• **Exercise requirements**: Check every line below for the string "false", and copy the lines that contain it.

========================

(** ** Lemmas: the operations *)

Lemma pub_poll_connection_ok now w h st : pub_inv w -> states (self w) !! h = Some st -> is_connecting st = true ->
  exists w', poll_connection now w h = Some w' /\ pub_inv w' /\ pub_step w w' /\
    forall h', h' <> h -> states (self w') !! h' = states (self w) !! h'.
Proof.
  intros Hinv Hst Hc. destruct st as [t a created| |]; try done. unfold poll_connection. rewrite Hst.
  cbn [mbind option_bind]. destruct (pi_sockets w Hinv h) as [s Hs]; [rewrite elem_of_dom; by eexists|].
  rewrite Hs. cbn [mbind option_bind]. rewrite !pub_set_take_state.
  pose proof (pi_life w Hinv h _ s Hst Hs) as Hl.
  repeat case_if; (eexists; split; [done|]).
  - eapply pub_transition_state; [done..| |]; [intros c [= <-]; by vm_compute|].
    destruct Hl as [[Hd Ha] Ho]. exists t. split; [done|]. split; simpl; [by rewrite Hd, app_nil_r|by rewrite Ha].
  - eapply pub_transition_state; [done..|by intros|done].
  - eapply pub_transition; [done..|by intros|done].
  - by eapply pub_transition_state.
Qed.

Lemma pub_poll_ready_ok w : pub_inv w ->
  exists ready w', poll_ready w = Some (ready, w') /\ pub_inv w' /\ pub_step w w'.
Proof.
  intros Hinv. unfold poll_ready.
  assert (exists ready p, match accepted_rx (self w) with
    | a :: rx => (true, mkPublishedTcp (states (self w)) (handle_to_port (self w)) (ports (self w)) rx
                          (pending (self w) ++ [a]) (accept_tasks (self w)))
    | [] => (false, self w) end = (ready, p) /\ states p = states (self w) /\
    pub_inv (mkWorld p (sockets w) (context w))) as (ready & p & -> & Hst & Hinv').
  { destruct Hinv as [[Hd Hwf Hu Hj] Hs Hc Hlife [Ho Hq]].
    destruct (accepted_rx (self w)) as [|a rx] eqn:Er; eexists _, _; (split; [done|]); (split; [done|]);
      split; try done; split; simpl; [by rewrite Er in *|by rewrite Er|intros b; rewrite <- app_assoc; apply Ho|].
    rewrite blen_cons in Hq. lia. }
  destruct (foldO_inv (connection_ready (mkWorld p (sockets w) (context w))) (fun _ _ => True)
    (iter_order (dom (states p))) ready) as (ready' & E & _); [|done|].
  - intros h l r _. unfold connection_ready. simpl. destruct (states p !! h) as [[]|] eqn:Hh; try by eauto.
    destruct (pi_sockets _ Hinv' h) as [sk Hsk]; [simpl; rewrite elem_of_dom; by eexists|].
    simpl in Hsk. rewrite Hsk. simpl. by eauto.
  - cbn [self]. rewrite E. cbn [mbind option_bind]. eexists _, _. split_and!; [done..|].
    unfold pub_step. simpl. rewrite Hst. apply owned_step_refl.
Qed.

(** ** Lemmas: the shuttle *)

Record conserved (c : ConnectionContext) (s : S) (c' : ConnectionContext) (s' : S) : Prop := {
  cons_up : exists d, delivered s' = delivered s ++ d /\ sent (stream c') = sent (stream c) ++ d;
  cons_down : accepted s' ++ host_to_namespace c' ++ incoming (stream c')
    = accepted s ++ host_to_namespace c ++ incoming (stream c);
  cons_peer : peer_addr c' = peer_addr c;
}.
Lemma work_turn_run t turns l l' : work_turn t l = Some l' -> run (t :: turns) l = run turns l'.
Proof.
  unfold work_turn, at_process, before_dns. cbn [run].
  destruct (wait_for_work _ _ _ _) as [[[] l1]|]; cbn [mbind option_bind]; try done. rewrite tick_split.
  destruct (tick_front _ _) as [l2|]; cbn [mbind option_bind]; [|done].
  destruct (process_dns l2) as [l3|]; cbn [mbind option_bind]; [|done]. by intros ->.
Qed.

(** In the turn [t] the listener [h] is found with its handshake done: its
    application has connected to [ip] and [port].  The name that [ip] was given
    for, if there is one, is the target, and the task [id] is spawned to
    connect to it through its route. *)
Definition promoted (t : @turn T) l (h id : nat) (ip : ipv4) (port : Z) (route : ProxyConfig) (target : ProxyTarget) : Prop :=
  exists la l' created s, at_process t l = Some la /\ seen la h = (Some (Out.Listening created), Some (Tcp s)) /\
    (state s = tcp.Established \/ state s = tcp.CloseWait) /\ local_endpoint s = Some (ip, port) /\
    target = match Pool.lookup (fake_dns (dns la)) ip with Some d => Domain d port | None => Ip (V4 ip) port end /\
    proxy_for (config l) target = PSome route /\
    work_turn t l = Some l' /\ (seen l' h).1 = Some (Out.Connecting (id, (route, target))).

(** *** Waiting *)

Lemma select_round_seen r l finished l' h st : loop_inv origin l -> sound_round origin r ->
  select_round r l = Some (finished, l') -> (seen l h).1 = Some st -> Out.is_connecting st = false ->
  loop_inv origin l' /\ seen l' h = seen l h.
Proof.
  intros Hinv Hr E Hst Hc. destruct (select_round_ok origin r l Hr Hinv) as (b & l1 & E' & J & _).
  rewrite E in E'. injection E' as <- <-. split; [done|]. revert E. unfold select_round. destruct Hr as [Ha Hp].
  destruct (accept_arrivals_ok origin _ l Ha Hinv) as [J0 _].
  change (seen l h) with (seen (accept_arrivals (arrivals r) l) h) in *.
  set (l0 := accept_arrivals (arrivals r) l) in *. cbv zeta. destruct (changed r); [by intros [= _ <-]|].
  destruct (Out.poll_ready_ok (config l0) (poll_task r) (out_world l0) Hp (li_out _ _ J0))
    as (b1 & w1 & E1 & Hi1 & Hs1). rewrite E1. cbn [mbind option_bind].
  destruct (out_phase origin l0 w1 J0 Hi1 Hs1) as [J1 _].
  assert (seen (with_out l0 w1) h = seen l0 h) as G1.
  { apply (poll_ready_entry _ _ _ _ h) in E1. change (Out.states (Out.self (out_world l0)) !! h) with (seen l0 h).1 in E1.
    rewrite Hst in E1. by destruct st. }
  destruct (Pub.pub_poll_ready_ok origin (pub_world (with_out l0 w1)) (li_pub _ _ J1)) as (b2 & w2 & -> & Hi2 & Hs2).
  cbn [mbind option_bind]. rewrite <- G1, <- (pub_phase_seen (with_out l0 w1) w2 h J1 Hi2 Hs2).
  - case_if; by intros [= _ <-].
  - eapply out_handles_seen. by rewrite G1.
Qed.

========================

• **Response area**:
    | [] => (false, self w) end = (ready, p) /\ states p = states (self w) /\
  select_round r l = Some (finished, l') -> (seen l h).1 = Some st -> Out.is_connecting st = false ->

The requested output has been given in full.